**What you need to do:** In the records below, find each line with "SnapshotSaveCursor" and copy it.

**Data records:**
##############################
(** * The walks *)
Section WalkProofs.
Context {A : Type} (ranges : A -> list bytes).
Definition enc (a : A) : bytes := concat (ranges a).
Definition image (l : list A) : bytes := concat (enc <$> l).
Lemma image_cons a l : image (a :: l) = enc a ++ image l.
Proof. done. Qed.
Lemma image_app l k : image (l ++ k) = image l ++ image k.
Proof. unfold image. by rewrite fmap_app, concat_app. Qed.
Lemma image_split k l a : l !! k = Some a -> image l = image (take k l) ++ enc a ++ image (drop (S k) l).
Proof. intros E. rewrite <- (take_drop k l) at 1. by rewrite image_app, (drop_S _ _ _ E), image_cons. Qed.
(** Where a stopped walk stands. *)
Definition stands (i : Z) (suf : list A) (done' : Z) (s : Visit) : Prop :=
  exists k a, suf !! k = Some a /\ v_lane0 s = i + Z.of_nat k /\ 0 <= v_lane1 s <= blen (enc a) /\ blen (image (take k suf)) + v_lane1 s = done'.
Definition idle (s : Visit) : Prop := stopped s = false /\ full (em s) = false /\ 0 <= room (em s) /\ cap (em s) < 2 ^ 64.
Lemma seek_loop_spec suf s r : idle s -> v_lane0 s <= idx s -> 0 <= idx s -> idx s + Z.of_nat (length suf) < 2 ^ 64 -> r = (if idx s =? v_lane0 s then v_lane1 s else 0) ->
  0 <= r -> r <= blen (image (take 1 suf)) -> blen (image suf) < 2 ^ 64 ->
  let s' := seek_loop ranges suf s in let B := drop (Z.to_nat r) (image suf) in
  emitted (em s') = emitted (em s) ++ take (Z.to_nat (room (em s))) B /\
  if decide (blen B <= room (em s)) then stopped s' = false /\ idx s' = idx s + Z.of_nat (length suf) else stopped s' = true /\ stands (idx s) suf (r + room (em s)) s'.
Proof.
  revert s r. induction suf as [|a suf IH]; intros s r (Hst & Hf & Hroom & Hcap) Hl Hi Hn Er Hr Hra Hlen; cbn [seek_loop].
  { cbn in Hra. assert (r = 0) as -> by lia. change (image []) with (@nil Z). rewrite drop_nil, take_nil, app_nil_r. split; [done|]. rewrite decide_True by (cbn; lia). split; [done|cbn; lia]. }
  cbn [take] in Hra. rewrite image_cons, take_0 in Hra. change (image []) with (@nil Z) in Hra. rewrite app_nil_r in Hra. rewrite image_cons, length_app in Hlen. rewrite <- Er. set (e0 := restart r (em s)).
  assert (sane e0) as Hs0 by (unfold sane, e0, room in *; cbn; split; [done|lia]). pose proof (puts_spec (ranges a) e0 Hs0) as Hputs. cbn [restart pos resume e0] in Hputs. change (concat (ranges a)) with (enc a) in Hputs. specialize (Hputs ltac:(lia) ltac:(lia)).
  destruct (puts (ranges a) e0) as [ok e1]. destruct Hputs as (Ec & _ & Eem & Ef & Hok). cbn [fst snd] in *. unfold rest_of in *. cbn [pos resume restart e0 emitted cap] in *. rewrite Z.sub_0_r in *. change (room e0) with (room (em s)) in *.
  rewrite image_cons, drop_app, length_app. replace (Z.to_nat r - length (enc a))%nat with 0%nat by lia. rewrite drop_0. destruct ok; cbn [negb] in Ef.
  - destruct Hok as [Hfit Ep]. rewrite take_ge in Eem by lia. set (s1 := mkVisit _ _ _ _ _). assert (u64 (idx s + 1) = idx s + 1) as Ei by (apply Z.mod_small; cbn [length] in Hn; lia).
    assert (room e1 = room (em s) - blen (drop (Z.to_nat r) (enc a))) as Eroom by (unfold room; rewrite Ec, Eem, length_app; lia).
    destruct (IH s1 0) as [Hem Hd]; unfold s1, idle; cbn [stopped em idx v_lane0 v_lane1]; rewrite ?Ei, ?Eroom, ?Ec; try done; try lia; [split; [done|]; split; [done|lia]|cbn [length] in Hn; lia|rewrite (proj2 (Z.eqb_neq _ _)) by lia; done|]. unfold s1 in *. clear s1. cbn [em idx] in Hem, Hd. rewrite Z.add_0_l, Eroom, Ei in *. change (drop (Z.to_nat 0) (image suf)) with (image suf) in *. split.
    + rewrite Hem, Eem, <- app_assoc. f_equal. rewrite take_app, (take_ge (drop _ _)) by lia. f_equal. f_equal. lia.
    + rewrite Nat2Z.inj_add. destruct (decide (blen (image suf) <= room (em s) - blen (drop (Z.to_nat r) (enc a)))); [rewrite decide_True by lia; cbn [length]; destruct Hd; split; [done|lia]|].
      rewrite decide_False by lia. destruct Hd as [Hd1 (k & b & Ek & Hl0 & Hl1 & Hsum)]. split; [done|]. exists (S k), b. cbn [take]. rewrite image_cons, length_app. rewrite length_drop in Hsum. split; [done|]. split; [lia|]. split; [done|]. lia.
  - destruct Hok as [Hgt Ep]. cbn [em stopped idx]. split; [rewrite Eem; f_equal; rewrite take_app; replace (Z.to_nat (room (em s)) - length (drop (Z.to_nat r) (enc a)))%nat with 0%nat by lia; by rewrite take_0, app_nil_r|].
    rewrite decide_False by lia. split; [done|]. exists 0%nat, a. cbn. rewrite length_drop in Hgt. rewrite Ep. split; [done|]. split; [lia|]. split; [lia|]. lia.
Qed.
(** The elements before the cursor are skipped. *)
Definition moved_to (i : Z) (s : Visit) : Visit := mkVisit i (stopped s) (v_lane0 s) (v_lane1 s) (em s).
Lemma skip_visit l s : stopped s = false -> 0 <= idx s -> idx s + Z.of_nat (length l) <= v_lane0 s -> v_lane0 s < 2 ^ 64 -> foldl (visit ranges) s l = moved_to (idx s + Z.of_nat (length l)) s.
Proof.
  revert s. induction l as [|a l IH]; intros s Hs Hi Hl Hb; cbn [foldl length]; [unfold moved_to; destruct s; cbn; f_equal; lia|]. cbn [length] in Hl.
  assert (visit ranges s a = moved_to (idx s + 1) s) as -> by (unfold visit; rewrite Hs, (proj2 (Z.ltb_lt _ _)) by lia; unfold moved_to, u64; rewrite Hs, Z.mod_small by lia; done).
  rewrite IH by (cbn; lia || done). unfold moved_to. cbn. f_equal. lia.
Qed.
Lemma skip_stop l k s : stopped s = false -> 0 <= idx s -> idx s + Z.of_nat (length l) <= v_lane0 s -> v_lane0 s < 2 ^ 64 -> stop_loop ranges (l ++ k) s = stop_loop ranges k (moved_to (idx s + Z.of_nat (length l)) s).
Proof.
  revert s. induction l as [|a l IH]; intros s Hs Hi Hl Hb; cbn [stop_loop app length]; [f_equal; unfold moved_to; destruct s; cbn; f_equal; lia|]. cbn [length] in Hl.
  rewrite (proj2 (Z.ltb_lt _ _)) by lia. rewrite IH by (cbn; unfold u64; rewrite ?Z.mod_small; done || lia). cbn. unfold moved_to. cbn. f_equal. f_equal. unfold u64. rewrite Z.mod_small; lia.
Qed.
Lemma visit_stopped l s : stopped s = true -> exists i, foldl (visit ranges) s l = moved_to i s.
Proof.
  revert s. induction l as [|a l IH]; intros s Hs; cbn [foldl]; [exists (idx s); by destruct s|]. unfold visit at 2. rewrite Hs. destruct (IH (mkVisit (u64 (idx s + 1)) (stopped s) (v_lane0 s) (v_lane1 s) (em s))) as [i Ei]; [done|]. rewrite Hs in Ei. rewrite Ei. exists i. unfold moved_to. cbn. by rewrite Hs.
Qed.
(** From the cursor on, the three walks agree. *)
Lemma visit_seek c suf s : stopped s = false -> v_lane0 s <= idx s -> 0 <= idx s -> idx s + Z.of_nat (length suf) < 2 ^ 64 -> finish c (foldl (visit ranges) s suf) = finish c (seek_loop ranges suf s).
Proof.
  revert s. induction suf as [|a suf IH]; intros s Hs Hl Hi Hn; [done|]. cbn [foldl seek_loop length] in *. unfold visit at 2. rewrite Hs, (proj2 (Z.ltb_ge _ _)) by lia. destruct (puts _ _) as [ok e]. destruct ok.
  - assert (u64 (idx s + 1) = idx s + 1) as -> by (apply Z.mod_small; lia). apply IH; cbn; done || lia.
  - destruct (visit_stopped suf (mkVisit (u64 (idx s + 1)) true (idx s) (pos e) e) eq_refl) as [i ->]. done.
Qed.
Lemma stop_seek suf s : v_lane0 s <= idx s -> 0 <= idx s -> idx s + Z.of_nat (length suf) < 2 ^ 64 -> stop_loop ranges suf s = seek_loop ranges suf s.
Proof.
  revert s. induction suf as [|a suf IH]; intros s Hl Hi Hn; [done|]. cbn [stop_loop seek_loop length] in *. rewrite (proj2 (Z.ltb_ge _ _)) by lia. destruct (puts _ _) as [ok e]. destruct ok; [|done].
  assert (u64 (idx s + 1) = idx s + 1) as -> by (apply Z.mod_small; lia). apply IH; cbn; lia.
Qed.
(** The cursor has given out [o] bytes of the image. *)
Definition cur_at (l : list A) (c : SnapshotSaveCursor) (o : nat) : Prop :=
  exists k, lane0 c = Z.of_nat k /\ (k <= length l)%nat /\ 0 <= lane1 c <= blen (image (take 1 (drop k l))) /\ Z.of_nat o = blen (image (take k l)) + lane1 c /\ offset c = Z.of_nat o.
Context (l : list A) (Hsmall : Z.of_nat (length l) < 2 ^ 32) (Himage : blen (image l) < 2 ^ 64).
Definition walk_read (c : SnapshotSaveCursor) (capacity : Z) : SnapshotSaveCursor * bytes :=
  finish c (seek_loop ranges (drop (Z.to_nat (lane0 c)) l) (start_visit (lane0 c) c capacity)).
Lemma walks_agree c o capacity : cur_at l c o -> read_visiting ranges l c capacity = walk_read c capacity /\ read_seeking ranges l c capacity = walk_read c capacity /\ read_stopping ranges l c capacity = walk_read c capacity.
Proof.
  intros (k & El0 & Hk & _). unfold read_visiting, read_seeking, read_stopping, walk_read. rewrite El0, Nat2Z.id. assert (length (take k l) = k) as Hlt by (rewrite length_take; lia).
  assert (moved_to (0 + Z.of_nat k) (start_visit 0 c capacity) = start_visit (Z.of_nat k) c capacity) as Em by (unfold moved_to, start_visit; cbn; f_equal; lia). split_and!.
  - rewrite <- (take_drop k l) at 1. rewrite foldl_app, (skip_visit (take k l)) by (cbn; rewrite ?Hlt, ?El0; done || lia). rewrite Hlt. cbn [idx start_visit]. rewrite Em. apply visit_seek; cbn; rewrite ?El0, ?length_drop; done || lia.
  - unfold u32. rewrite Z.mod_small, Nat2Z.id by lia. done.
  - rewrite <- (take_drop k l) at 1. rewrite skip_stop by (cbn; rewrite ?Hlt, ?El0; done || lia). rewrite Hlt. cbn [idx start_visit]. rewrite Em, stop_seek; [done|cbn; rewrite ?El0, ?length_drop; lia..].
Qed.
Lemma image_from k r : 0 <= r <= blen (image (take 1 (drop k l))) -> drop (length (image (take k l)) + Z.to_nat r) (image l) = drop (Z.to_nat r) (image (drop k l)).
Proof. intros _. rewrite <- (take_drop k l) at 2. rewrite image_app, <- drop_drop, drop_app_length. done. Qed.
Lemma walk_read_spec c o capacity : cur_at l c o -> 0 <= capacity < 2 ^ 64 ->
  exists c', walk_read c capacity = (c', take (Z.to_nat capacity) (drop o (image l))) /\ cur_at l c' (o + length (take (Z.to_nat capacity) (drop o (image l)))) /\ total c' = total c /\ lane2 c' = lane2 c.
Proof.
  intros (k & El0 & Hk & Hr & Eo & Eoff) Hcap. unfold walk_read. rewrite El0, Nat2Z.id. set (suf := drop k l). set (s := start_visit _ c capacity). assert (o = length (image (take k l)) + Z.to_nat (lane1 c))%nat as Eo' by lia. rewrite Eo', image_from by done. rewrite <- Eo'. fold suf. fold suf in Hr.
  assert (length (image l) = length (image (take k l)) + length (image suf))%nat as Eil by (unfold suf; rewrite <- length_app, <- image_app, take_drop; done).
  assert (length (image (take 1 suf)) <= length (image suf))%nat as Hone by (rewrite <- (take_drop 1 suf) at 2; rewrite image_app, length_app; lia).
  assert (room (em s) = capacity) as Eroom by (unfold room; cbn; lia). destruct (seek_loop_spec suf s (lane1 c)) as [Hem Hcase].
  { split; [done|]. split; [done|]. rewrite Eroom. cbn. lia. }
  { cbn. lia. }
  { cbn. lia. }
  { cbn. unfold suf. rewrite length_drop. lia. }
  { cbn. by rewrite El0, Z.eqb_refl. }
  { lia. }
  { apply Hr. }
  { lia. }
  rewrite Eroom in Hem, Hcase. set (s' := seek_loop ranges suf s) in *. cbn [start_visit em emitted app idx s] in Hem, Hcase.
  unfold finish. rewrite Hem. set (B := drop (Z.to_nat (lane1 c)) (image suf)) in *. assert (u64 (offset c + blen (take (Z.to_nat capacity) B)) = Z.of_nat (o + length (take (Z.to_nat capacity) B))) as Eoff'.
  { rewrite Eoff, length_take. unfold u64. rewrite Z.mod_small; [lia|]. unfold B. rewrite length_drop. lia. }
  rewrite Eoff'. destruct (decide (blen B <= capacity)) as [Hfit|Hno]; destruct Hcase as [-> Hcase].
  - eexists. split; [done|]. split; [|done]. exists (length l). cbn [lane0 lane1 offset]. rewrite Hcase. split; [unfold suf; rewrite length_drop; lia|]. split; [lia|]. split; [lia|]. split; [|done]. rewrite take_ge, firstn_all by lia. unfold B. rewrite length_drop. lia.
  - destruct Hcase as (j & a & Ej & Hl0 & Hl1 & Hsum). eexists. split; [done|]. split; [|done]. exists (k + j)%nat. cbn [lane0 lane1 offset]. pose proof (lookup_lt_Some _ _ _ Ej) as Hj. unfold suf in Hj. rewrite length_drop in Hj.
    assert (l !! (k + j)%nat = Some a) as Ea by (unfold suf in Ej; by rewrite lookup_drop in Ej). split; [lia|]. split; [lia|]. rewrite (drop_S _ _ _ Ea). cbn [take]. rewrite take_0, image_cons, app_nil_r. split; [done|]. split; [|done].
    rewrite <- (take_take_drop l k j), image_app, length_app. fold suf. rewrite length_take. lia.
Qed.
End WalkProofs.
##############################
**Solution:**
Definition cur_at (l : list A) (c : SnapshotSaveCursor) (o : nat) : Prop :=
Definition walk_read (c : SnapshotSaveCursor) (capacity : Z) : SnapshotSaveCursor * bytes :=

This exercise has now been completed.